For Database Restore of a database that’s replicated in a DAG configuration, you first have to suspend the replication, otherwise the following error is seen in the Monitor tab:

The client name used NMMHOST2. The Exchange Server version used is Exchange 2013.

145369:nsrnmmrc: Initialization success — Exchange shell successfully initialized. Required for Exchange.

MailboxStore [DB01] is in replicated state, please suspend the replication on all DAG nodes and perform restore after that.

Also note that this restore can only be performed on the node that holds the active copy of the database.

2. GLR restore with ItemPoint:

Before trying GLR restore with ItemPoint, some preparatory steps have to be taken to meet all pre-requisites:

  1. Install 32 bit Outlook 2010/2013 on the server from where the restore will be performed. Outlook 2016 is currently not supported.

Microsoft does not recommend (or support) Outlook Installation on Exchange Server. Prior to NMM 9.2, ItemPoint could only be used on the Exchange server, which means outlook had to be installed on the Exchange server. However NMM 9.2 and greater allows ItemPoint GLR from a non-Exchange server (Proxy).

2. Ensure the user performing restore has send-as, receive-as permissions on the mailbox server to allow for browsing and restoring the mailboxes. Also make this user a member of the ‘Exchange Organization Management’ security group.

Also ItemPoint needs additional permission assignments to the user performing restore to allow for browsing and recovering mail items from any mailbox

Get-mailboxdatabase -identity db01 | add-adpermission -user nmm_svc -accessrights genericall



Get-mailbox | add-mailboxpermission -user nmm_svc -AccessRights FullAccess -InheritanceType All



For further information on this topic refer to ItemPoint documentation.

To perform ItemPoint GLR from a non-Exchange server ensure the following pre-requisites are met:

  1. The non-Exchange server would need to have same OS as the production Exchange server. You may be able to get away using a different OS on this host. Using the same OS will eliminate any complications. Check ItemPoint documentation on support for different OS.
  2. Install and configure a 32-bit Outlook 2010 or 32-bit Outlook 2013. Note outlook and MAPI/CDO [Messaging API and Collaboration Data Objects] software cannot co-exist on a host. If MAPI/CDO software is installed, uninstall it before installing outlook
  3. Install Networker client 9.2.x & NMM 9.2.x. For this article I’m using NMM 9.2.1.3
  4. Create a client resource for this host on the Networker server.

pic7.png

5. Grant remote access permissions to the user performing restore from this host. There are 2 ways to do this. Either add this user to a user group that has remote access privilege or add this user to the ‘remote access’ attribute of the DAG client resource.

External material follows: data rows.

(* ===== verification/RaftCommands.v ===== *)
(** * Where the entries of a cluster come from

    Raft invents no commands: every entry of a log, and of a request to append, was
    submitted to [Start].  And what a peer's applier hands to its service is the
    prefix of its log up to there, which is committed. *)
From S2P Require Import Prelude Persister RaftNode RaftLocal RaftInv RaftLog RaftNet RaftSpec RaftRefine RaftSafety.
From stdpp Require Import functions relations.
#[local] Open Scope Z_scope.

Section commands.
Context {C : Type} `{!Codec (RaftPersist C)}.
Variable n : nat.
Implicit Types (nd : Node C) (rf : Raft C) (net : Net C) (S : list C) (e : LogEntry C).

(** The commands of the cluster are among [S]. *)
Record submitted S net : Prop := {
  sb_log i e : 0 <= i < Z.of_nat n -> e ∈ log (raft (nodes net i)) -> le_Command e ∈ S;
  sb_msg src dst args e : MApp src dst args ∈ soup net -> e ∈ ae_Entries args -> le_Command e ∈ S;
}.

(** What an event brings in. *)
Definition started (ev : Event C) : list C :=
  match ev with EvStart cmd _ => [cmd] | _ => [] end.

Lemma appendLoop_log prev i es rf rf' e :
  appendLoop prev i es rf = Some rf' -> e ∈ log rf' -> e ∈ log rf \/ e ∈ es.
Proof.
  revert i. induction es as [|x es IH]; intros i; cbn; [intros [= <-]; by left|].
  bcase; [intros H He; destruct (IH _ H He); [by left|right; by right]|].
  bcase; [|intros [= <-]; cbn; apply elem_of_app].
  destruct (zget (log rf) _) as [cur|]; cbn; [|done]. bcase.
  - destruct (slice_to _ _) as [l|] eqn:Hl; cbn; [|done]. intros [= <-]. cbn.
    intros [He|He]%elem_of_app; [left|by right]. unfold slice_to in Hl. go_inv.
    by eapply subseteq_take.
  - intros H He. destruct (IH _ H He); [by left|right; by right].
Qed.

Lemma AppendEntries_log r args rf rf' reply e :
  AppendEntries r args rf = Some (rf', reply) -> e ∈ log rf' ->
  e ∈ log rf \/ e ∈ ae_Entries args.
Proof.
  unfold AppendEntries, appendChecked. intros H He.
  destruct (followLeader_log r (ae_Term args) rf) as [Hf _].
  go_inv; try (rewrite Hf in He); try (by left).
  match goal with E : appendLoop _ _ _ _ = Some ?x |- _ =>
    assert (e ∈ log x) as Hx by (revert He; repeat bcase; done);
    eapply appendLoop_log in E; [|exact Hx]; by rewrite Hf in E end.
Qed.

Lemma node_step_log nd ev nd' e :
  node_step nd ev nd' -> service_event ev = false -> e ∈ log (raft nd') ->
  e ∈ log (raft nd) \/ le_Command e ∈ started ev \/
  exists args reply, ev = EvAppendEntries args reply /\ e ∈ ae_Entries args.
Proof.
  intros Hs Hev He.
  destruct Hs as [| | |r args rf' reply Hr H| | | | | |cmd rf' ret H| | | | |];
    try discriminate Hev; cbn in *.
  4: { eapply AppendEntries_log in H as [?|?]; [by left|right; right; eauto|done]. }
  9: { unfold Start in H. go_inv; cbn in *; [by left|].
       apply elem_of_app in He as [?| ->%list_elem_of_singleton]; [by left|right; left; by left]. }
  all: left; unfold onElectionTimer, startElection, RequestVote, decideVote, voteReply,
      InstallSnapshot, onHeartbeatTimer, appendEntriesReply, installSnapshotReply,
      applierTake, applierDone in *;
    go_inv; frames; try done; rewrite ?(proj1 (followLeader_log _ _ _)) in *; try done.
  revert He. by bcase.
Qed.

Lemma replicateTo_log peer rf args e :
  replicateTo peer rf = Some (SendAppendEntries args) -> e ∈ ae_Entries args -> e ∈ log rf.
Proof.
  unfold replicateTo. intros H He. go_inv; cbn in *; [|by apply not_elem_of_nil in He].
  unfold slice_from in *. go_inv.
  by eapply subseteq_drop.
Qed.

Lemma submitted_mono S S' net : S ⊆ S' -> submitted S net -> submitted S' net.
Proof. intros Hs [H1 H2]. split; intros; apply Hs; eauto. Qed.

Lemma submitted_event S net i src ev nd' :
  submitted S net -> 0 <= i < Z.of_nat n -> node_step (nodes net i) ev nd' ->
  (forall m, input src i ev = Some m -> m ∈ soup net) -> service_event ev = false ->
  submitted (started ev ++ S) {| nodes := <[i := nd']> (nodes net);
                                 soup := outputs src i nd' ev ++ soup net |}.
Proof.
  intros [H1 H2] Hi Hs Hin Hev.
  assert (forall e, e ∈ log (raft nd') -> le_Command e ∈ started ev ++ S) as Hlog.
  { intros e He. apply elem_of_app.
    destruct (node_step_log _ _ _ _ Hs Hev He) as [?|[?|(args & reply & -> & ?)]];
      [right; eauto|by left|right].
    eapply (H2 src i); [by apply Hin|done]. }
  split; cbn [nodes soup].
  - intros j e Hj. destruct (decide (j = i)) as [->|]; [rewrite fn_lookup_insert; apply Hlog|].
    rewrite fn_lookup_insert_ne by done. intros. apply elem_of_app. right. by eapply H1.
  - intros s d args e [Hm|Hm]%elem_of_app He; [|apply elem_of_app; right; by eapply H2].
    apply Hlog. destruct Hs; cbn in Hm; try (by apply not_elem_of_nil in Hm);
      try (by apply list_elem_of_singleton in Hm).
    + by apply list_elem_of_fmap in Hm as (? & ? & _).
    + destruct out as [| |args'];
        [by apply not_elem_of_nil in Hm|by apply list_elem_of_singleton in Hm|].
      apply list_elem_of_singleton in Hm. simplify_eq. by eapply replicateTo_log.
Qed.

Lemma submitted_crash `{!CodecLaws (RaftPersist C)} S net i r :
  submitted S net -> 0 <= i < Z.of_nat n -> persisted (raft (nodes net i)) ->
  submitted S {| nodes := <[i := boot n i (persister (raft (nodes net i))) r]> (nodes net);
                 soup := soup net |}.
Proof.
  intros [H1 H2] Hi Hp. split; cbn [nodes soup]; [|exact H2].
  intros j e Hj. destruct (decide (j = i)) as [->|]; [|rewrite fn_lookup_insert_ne; by eauto].
  rewrite fn_lookup_insert. cbn [raft boot].
  pose proof (Make_persistent n i (raft (nodes net i)) r Hp) as E.
  apply (f_equal rp_log) in E. cbn in E. rewrite E. by eauto.
Qed.

Lemma submitted_init net : net_init n net -> submitted [] net.
Proof.
  intros [Hs Hn]. split; rewrite ?Hs; [|by intros ? ? ? ? ?%not_elem_of_nil].
  intros i e _. destruct (Hn i) as [r ->]. by intros ?%not_elem_of_nil.
Qed.

(** ** Committed prefixes *)

(** [P] is a committed sequence of commands from the first one on. *)
Definition prefix_ok (s : Abs C) (P : list C) : Prop :=
  exists T l m, settled n s T l m /\ (length P <= m)%nat /\ P = le_Command <$> take (length P) l.

Lemma prefix_ok_mono s s' P : extends s s' -> prefix_ok s P -> prefix_ok s' P.
Proof.
  intros Hex (T & l & m & ? & ? & ?). exists T, l, m. split_and!; try done.
  by eapply settled_mono.
Qed.

Lemma prefix_ok_nil s : prefix_ok s [].
Proof. exists 0, [], 0%nat. split_and!; try done. split; [done|by left]. Qed.

(** The shorter of two committed sequences begins the longer one. *)
Lemma prefix_ok_agree s P Q :
  abs_inv n s -> prefix_ok s P -> prefix_ok s Q -> (length P <= length Q)%nat -> P `prefix_of` Q.
Proof.
  intros Hinv (T1 & l1 & m1 & S1 & M1 & E1) (T2 & l2 & m2 & S2 & M2 & E2) Hle.
  assert (take (length P) l1 = take (length P) l2) as E.
  { eapply (settled_agree n s); [done|..]; (eapply settled_shorter; [done|lia]). }
  assert (P = take (length P) Q) as ->; [|by apply prefix_take].
  rewrite E2, <- fmap_take, take_take, Nat.min_l by done. by rewrite <- E.
Qed.
End commands.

Method 1: Adding the user performing the restore to the ‘Remote Access’ attribute of the client resource.

pic8.png

Method 2: Add the user to a user group that has ‘remote access’ privilege.

pic9.png

Once the above pre-requisites have been met, you are ready to perform GLR using itempoint.

To start the recovery, from NMM restore host, launch the NMM GUI as ‘administrator’. Then select the client from the drop down and then select ‘Exchange Recover Session’ => ‘Granular Level Recover’

pic11.png

Note this restore is being performed from a host that does not have Exchange server installed and as such NMM provides only the GLR option for restore. Since Exchange is not installed, Database Recovery or Restore to RDB cannot be performed.

From the browse window, select the desired client, browse time and database for restore and right click:



pic12.png



From the right click menu either choose ‘mount backup’ or ‘mount backup and run ItemPoint’. If you select ‘Mount backup’ then NMM will mount the backup and then you have to manually launch ItemPoint to restore from the mount points. ‘Mount backup and run ItemPoint’ is preferable as NMM GUI mounts the backup and then starts ItemPoint and auto fills the path for edb and log files:

pic13.png

Click ‘Finish’ and ItemPoint starts processing the log files and edb file:

pic14.png





Once the log and edb file is processed, ItemPoint GUI shows the content of the source database that was mounted. The next step is to open a target. This can be an Exchange server or a PST file. Here we open a target Exchange server, as we want to restore to a mailbox to the target server.



pic15.png



When you click ‘Open Target Exchange server’, you get the following choices. In ‘Select Target’ either choose to connect to a single mailbox or ‘All Mailboxes’. You would choose ‘All Mailboxes’ if you want to restore data to different mailboxes. Click ‘Next’







pic16.png







ItemPoint shows the number of mailboxes in the Target. Review and click ‘Close’

pic17.png

pic18.png

This output shows copy of mailbox ‘nmm_svc’ to the mailbox ‘blee’

pic19.png

If you need to restore a mailbox or mailbox items to a PST file, right click the mailbox / mail items and select ‘Export…’

pic20.png

(Only for Exchange server 2010 and Exchange Server 2013. With Exchange Server 2016 ItemPoint is the only choice for GLR)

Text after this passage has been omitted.